- [PROBLEM DETAILS]: Return exactly the span of lines in the following data that opens with the line containing "(* ===== verification/LoopObject.v ===== *)" and closes with the line containing "the timers that". Include nothing else.

- [SOURCE MATERIAL]:
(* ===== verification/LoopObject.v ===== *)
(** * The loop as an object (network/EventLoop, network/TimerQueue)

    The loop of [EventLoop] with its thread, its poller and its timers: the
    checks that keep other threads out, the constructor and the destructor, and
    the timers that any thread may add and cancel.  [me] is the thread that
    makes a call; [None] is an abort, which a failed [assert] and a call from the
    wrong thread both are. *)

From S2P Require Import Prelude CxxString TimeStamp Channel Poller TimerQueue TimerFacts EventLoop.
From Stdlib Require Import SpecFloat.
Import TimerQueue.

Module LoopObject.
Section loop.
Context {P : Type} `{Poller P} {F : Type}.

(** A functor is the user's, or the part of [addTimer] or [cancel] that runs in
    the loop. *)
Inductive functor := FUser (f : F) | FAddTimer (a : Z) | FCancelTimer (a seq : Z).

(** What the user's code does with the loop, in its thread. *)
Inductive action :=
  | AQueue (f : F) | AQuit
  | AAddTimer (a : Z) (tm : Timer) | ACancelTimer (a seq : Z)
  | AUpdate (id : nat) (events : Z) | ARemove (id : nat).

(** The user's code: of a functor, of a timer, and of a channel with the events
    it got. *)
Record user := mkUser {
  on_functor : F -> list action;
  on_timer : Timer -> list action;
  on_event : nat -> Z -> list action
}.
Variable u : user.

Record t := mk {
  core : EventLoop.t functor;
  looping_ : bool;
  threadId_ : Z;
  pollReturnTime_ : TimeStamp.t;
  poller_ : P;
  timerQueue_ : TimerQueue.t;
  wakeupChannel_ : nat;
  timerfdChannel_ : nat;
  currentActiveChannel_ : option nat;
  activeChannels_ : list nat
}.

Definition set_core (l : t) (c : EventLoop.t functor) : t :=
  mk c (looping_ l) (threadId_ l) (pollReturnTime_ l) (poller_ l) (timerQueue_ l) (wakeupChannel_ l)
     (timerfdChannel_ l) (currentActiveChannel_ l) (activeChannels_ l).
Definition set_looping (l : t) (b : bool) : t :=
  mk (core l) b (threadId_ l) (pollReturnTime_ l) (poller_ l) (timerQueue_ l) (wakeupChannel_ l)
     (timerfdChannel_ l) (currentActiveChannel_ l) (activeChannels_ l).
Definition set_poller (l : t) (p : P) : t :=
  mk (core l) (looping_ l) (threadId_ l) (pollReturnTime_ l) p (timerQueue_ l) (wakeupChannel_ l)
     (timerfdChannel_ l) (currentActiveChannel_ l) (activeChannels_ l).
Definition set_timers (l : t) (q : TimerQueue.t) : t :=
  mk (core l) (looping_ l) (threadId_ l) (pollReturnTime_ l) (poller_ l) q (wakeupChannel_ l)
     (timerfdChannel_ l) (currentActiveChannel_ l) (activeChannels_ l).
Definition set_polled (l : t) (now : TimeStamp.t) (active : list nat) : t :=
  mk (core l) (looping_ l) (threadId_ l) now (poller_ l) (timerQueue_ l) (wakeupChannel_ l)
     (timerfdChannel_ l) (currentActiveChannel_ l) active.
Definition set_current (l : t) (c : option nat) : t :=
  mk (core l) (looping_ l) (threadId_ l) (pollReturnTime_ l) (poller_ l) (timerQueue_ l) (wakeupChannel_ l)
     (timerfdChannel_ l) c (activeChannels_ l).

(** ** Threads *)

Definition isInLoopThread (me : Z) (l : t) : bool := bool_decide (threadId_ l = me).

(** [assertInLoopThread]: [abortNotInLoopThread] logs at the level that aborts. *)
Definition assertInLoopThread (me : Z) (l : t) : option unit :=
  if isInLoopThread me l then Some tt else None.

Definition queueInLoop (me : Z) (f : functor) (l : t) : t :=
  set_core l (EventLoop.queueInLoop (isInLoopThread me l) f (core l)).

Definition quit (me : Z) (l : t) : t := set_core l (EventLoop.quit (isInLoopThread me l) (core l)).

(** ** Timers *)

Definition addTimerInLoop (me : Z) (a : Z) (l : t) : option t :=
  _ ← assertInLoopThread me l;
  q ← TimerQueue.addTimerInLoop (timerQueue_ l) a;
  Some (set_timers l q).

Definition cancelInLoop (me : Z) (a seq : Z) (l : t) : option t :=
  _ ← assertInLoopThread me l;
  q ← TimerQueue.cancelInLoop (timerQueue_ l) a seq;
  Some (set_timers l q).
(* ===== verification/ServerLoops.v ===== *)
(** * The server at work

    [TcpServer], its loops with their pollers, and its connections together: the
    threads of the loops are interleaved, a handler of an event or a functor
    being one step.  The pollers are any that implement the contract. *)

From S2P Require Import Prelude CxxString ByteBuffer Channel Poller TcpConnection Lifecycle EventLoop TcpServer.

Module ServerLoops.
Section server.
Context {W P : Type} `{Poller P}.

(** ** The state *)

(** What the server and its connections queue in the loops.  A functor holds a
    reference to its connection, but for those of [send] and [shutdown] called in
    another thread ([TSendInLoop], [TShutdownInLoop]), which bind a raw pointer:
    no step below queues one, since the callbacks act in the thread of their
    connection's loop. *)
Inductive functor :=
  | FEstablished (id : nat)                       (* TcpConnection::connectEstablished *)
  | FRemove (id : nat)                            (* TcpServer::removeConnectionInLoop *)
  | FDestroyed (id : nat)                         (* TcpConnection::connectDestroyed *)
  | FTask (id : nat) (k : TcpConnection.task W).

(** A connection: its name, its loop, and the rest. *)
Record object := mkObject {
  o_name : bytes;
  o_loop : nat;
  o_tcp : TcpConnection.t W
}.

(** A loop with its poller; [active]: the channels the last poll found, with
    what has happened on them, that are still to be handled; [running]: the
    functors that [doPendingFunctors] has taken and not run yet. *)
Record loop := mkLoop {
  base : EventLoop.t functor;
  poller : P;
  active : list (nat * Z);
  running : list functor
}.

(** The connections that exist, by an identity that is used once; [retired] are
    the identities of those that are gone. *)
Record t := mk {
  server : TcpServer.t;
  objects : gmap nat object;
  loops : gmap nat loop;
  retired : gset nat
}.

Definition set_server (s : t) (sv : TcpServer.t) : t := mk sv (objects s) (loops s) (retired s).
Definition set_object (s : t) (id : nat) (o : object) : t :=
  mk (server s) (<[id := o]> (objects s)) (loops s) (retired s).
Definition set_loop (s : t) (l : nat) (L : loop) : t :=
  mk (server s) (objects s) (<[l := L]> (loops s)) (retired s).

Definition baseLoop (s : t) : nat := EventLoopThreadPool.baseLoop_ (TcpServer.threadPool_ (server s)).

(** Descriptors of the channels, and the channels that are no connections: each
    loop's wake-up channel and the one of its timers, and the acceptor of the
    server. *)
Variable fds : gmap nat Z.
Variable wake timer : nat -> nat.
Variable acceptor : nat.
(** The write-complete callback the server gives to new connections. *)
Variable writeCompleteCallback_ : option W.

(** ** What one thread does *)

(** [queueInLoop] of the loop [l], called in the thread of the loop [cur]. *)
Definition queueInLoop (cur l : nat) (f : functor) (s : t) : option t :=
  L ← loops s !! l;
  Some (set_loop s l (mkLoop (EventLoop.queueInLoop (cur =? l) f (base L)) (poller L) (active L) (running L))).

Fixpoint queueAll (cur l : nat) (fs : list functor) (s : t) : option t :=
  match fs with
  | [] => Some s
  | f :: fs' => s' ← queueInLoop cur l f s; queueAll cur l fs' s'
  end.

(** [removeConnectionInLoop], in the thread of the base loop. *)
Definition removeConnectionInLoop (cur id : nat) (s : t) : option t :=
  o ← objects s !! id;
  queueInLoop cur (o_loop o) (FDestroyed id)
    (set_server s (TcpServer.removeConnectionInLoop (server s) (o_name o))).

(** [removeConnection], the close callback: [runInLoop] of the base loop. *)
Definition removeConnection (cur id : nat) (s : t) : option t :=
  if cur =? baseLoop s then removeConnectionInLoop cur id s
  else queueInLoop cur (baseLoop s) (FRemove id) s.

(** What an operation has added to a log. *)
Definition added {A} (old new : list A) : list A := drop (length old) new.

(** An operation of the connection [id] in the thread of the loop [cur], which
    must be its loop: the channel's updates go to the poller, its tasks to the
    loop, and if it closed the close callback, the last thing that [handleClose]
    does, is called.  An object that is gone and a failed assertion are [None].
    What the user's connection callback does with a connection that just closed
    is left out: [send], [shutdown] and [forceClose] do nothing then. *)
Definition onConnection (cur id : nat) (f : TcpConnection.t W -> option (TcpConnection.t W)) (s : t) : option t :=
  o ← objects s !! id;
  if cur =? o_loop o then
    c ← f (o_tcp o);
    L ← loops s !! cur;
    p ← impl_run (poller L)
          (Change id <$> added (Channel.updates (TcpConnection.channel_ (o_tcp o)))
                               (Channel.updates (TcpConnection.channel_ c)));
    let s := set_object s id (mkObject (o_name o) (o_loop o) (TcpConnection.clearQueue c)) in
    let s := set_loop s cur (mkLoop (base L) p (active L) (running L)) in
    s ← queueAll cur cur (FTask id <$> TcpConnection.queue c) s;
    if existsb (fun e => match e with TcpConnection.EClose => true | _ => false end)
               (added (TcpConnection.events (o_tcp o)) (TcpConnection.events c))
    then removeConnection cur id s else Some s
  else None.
--
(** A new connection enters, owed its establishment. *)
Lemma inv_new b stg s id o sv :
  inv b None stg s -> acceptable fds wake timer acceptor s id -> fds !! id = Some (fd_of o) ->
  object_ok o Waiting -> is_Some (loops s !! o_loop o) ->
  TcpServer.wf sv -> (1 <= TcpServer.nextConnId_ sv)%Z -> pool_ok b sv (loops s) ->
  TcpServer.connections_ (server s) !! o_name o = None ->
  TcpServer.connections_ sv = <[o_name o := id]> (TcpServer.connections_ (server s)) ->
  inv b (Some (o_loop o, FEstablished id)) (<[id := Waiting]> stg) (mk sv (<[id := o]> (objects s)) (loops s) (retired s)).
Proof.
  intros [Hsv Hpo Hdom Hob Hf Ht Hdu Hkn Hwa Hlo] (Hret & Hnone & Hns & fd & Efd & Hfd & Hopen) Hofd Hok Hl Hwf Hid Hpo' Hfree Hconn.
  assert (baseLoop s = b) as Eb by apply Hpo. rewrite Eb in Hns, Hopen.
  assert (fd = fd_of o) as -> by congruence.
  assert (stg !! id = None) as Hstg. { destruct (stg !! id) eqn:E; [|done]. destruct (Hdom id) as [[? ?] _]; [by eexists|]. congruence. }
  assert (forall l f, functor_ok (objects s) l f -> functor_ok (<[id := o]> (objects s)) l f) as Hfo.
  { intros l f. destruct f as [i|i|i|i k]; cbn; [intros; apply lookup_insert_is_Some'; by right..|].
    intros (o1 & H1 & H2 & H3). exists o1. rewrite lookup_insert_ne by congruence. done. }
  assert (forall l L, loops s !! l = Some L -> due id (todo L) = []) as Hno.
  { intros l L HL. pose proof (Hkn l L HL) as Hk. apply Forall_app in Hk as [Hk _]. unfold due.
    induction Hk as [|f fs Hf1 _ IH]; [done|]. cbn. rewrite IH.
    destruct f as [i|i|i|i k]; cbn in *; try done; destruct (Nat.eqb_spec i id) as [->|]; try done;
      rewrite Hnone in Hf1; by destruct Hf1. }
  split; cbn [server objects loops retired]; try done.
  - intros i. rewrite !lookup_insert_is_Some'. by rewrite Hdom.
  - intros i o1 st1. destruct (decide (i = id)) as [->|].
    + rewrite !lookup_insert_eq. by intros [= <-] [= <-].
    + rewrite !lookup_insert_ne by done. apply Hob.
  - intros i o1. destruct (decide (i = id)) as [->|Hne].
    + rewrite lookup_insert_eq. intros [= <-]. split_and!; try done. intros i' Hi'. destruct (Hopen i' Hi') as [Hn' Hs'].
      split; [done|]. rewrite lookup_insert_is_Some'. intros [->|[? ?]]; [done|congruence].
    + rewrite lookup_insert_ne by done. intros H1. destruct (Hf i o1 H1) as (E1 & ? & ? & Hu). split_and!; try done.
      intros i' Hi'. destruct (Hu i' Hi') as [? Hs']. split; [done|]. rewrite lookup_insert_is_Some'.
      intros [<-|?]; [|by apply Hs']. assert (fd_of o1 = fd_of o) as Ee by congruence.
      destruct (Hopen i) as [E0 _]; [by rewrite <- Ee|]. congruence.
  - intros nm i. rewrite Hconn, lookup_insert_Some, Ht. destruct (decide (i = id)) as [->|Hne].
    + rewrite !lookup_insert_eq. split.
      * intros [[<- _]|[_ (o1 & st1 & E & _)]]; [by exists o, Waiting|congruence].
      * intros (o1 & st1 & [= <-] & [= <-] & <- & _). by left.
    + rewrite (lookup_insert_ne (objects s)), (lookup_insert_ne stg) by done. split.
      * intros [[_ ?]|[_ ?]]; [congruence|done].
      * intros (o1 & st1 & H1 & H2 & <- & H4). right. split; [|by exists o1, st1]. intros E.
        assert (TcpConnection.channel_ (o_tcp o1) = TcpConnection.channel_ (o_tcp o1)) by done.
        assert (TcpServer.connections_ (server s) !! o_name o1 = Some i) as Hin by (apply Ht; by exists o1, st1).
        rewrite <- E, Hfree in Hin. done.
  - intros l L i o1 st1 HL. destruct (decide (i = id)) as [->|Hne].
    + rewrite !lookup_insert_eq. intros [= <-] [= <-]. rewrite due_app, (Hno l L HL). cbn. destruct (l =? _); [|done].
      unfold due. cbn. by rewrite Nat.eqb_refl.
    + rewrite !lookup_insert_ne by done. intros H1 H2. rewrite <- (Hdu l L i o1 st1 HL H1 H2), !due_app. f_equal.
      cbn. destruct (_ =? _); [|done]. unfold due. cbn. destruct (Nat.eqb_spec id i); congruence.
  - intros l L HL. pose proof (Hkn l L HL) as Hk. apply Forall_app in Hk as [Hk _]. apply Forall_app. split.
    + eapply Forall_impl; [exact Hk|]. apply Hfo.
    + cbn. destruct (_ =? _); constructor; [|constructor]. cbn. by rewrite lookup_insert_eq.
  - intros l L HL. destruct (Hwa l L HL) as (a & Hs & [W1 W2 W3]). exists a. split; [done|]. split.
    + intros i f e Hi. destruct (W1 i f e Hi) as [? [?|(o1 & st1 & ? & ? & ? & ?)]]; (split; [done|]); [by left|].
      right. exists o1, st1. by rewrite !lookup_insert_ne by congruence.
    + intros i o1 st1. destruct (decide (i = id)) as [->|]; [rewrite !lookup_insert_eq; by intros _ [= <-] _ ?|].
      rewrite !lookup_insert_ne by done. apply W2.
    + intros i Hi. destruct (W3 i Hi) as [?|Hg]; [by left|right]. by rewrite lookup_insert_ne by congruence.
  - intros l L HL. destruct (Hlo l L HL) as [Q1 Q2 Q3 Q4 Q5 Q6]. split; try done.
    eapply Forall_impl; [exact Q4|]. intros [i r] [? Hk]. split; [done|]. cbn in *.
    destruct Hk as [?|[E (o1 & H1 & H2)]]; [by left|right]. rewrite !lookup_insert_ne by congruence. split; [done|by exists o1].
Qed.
--
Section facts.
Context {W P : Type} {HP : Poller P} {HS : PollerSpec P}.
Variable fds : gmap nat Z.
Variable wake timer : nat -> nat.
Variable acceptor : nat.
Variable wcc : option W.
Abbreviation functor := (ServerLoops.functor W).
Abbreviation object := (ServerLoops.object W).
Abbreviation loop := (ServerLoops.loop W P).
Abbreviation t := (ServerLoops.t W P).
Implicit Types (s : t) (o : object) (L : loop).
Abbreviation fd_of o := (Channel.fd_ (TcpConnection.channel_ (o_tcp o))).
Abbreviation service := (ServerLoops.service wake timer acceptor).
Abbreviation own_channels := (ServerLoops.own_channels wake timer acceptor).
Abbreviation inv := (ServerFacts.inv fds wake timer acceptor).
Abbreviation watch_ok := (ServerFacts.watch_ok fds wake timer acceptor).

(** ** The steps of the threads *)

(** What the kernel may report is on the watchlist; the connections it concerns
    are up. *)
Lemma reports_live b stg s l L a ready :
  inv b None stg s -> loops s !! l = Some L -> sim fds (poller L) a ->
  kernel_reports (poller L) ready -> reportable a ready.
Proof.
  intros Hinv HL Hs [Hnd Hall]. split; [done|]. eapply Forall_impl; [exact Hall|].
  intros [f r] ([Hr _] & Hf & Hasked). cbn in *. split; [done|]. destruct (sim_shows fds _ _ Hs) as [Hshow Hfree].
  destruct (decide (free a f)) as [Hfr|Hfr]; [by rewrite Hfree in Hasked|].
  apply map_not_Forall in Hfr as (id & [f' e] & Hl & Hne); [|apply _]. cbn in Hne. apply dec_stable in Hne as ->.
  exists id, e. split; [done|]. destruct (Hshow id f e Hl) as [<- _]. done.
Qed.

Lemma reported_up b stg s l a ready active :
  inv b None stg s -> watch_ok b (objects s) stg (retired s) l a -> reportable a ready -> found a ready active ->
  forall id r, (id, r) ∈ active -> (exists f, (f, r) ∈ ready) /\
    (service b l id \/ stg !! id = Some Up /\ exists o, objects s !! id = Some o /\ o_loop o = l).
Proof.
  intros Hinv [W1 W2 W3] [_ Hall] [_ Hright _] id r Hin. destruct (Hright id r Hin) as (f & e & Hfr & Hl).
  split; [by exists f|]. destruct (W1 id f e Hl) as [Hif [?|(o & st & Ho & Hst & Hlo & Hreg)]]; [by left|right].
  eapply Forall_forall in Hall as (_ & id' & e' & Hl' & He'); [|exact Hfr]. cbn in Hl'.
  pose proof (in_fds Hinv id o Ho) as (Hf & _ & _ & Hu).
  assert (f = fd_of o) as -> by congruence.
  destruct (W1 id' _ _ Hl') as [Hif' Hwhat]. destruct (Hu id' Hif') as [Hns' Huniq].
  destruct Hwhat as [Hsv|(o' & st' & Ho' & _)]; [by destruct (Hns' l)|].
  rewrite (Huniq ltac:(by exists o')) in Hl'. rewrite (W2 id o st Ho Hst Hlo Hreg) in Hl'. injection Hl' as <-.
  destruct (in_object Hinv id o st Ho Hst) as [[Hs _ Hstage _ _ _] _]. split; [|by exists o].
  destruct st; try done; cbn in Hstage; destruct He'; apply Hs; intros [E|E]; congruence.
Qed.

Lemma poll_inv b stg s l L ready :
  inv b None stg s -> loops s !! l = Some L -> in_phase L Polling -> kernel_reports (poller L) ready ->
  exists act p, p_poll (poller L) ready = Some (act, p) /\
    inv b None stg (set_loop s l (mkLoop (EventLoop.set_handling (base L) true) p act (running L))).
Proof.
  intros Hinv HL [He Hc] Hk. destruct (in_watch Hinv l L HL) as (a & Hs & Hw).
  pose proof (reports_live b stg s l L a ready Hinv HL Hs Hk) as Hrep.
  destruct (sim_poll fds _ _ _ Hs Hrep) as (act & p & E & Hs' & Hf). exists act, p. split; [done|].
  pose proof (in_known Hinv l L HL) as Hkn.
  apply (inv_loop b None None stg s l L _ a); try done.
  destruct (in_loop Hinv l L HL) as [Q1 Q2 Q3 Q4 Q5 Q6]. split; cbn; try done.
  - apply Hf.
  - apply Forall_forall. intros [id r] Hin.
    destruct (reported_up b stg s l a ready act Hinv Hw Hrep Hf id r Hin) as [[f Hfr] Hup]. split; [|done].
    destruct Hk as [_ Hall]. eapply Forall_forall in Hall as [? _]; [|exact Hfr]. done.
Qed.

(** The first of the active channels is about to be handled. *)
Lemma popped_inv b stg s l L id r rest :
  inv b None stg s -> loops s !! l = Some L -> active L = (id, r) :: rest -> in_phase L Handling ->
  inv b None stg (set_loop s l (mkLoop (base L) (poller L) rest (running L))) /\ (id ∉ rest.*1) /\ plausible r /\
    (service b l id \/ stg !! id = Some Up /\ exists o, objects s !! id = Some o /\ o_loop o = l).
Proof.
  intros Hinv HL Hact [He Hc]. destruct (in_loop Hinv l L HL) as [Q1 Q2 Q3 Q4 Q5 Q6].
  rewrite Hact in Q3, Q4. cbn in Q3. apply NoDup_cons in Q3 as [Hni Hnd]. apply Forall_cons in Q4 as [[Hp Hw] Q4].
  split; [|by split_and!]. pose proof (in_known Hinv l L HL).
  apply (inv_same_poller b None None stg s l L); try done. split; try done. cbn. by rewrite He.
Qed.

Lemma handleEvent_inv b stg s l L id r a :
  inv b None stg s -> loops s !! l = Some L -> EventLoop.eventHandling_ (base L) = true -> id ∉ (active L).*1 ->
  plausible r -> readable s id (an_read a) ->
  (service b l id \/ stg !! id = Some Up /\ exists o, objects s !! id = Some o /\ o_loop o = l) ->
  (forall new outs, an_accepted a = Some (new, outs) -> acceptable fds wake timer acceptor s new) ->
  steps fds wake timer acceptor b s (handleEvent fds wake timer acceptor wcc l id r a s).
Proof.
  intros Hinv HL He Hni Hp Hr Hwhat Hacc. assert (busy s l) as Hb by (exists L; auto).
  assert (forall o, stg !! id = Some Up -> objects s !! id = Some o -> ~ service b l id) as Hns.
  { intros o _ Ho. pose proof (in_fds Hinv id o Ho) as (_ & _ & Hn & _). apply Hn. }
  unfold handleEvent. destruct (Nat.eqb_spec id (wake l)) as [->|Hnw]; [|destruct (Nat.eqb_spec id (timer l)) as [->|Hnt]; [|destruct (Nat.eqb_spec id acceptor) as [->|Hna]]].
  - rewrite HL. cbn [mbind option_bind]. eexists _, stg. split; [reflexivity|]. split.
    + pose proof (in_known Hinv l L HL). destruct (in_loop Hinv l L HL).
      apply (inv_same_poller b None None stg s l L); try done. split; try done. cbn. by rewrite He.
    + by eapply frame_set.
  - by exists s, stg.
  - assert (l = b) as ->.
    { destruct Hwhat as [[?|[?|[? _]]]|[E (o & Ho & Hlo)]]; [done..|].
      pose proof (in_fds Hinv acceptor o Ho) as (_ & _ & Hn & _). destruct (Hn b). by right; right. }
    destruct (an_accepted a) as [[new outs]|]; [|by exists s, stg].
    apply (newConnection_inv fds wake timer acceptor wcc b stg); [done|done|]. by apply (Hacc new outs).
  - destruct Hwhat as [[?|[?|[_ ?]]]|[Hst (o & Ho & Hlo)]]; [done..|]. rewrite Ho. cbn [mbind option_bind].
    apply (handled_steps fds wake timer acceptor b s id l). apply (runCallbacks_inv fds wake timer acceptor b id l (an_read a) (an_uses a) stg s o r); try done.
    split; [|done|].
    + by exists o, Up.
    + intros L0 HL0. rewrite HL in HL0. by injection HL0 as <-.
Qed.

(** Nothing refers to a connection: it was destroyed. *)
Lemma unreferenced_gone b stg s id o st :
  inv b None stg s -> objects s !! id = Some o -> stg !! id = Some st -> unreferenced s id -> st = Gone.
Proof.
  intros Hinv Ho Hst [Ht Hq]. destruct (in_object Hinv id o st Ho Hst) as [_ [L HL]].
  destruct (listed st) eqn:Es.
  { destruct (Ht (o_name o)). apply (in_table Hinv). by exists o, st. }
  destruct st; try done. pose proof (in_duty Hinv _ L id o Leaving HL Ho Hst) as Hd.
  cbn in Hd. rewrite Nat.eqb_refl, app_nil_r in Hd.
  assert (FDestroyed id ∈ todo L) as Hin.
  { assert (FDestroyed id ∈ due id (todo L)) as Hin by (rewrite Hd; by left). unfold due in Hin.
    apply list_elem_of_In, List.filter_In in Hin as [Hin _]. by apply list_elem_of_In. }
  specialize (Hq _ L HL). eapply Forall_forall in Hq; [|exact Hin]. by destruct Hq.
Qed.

- [RESPONSE]:
(* ===== verification/LoopObject.v ===== *)
(** * The loop as an object (network/EventLoop, network/TimerQueue)

    The loop of [EventLoop] with its thread, its poller and its timers: the
    checks that keep other threads out, the constructor and the destructor, and
    the timers that any thread may add and cancel.  [me] is the thread that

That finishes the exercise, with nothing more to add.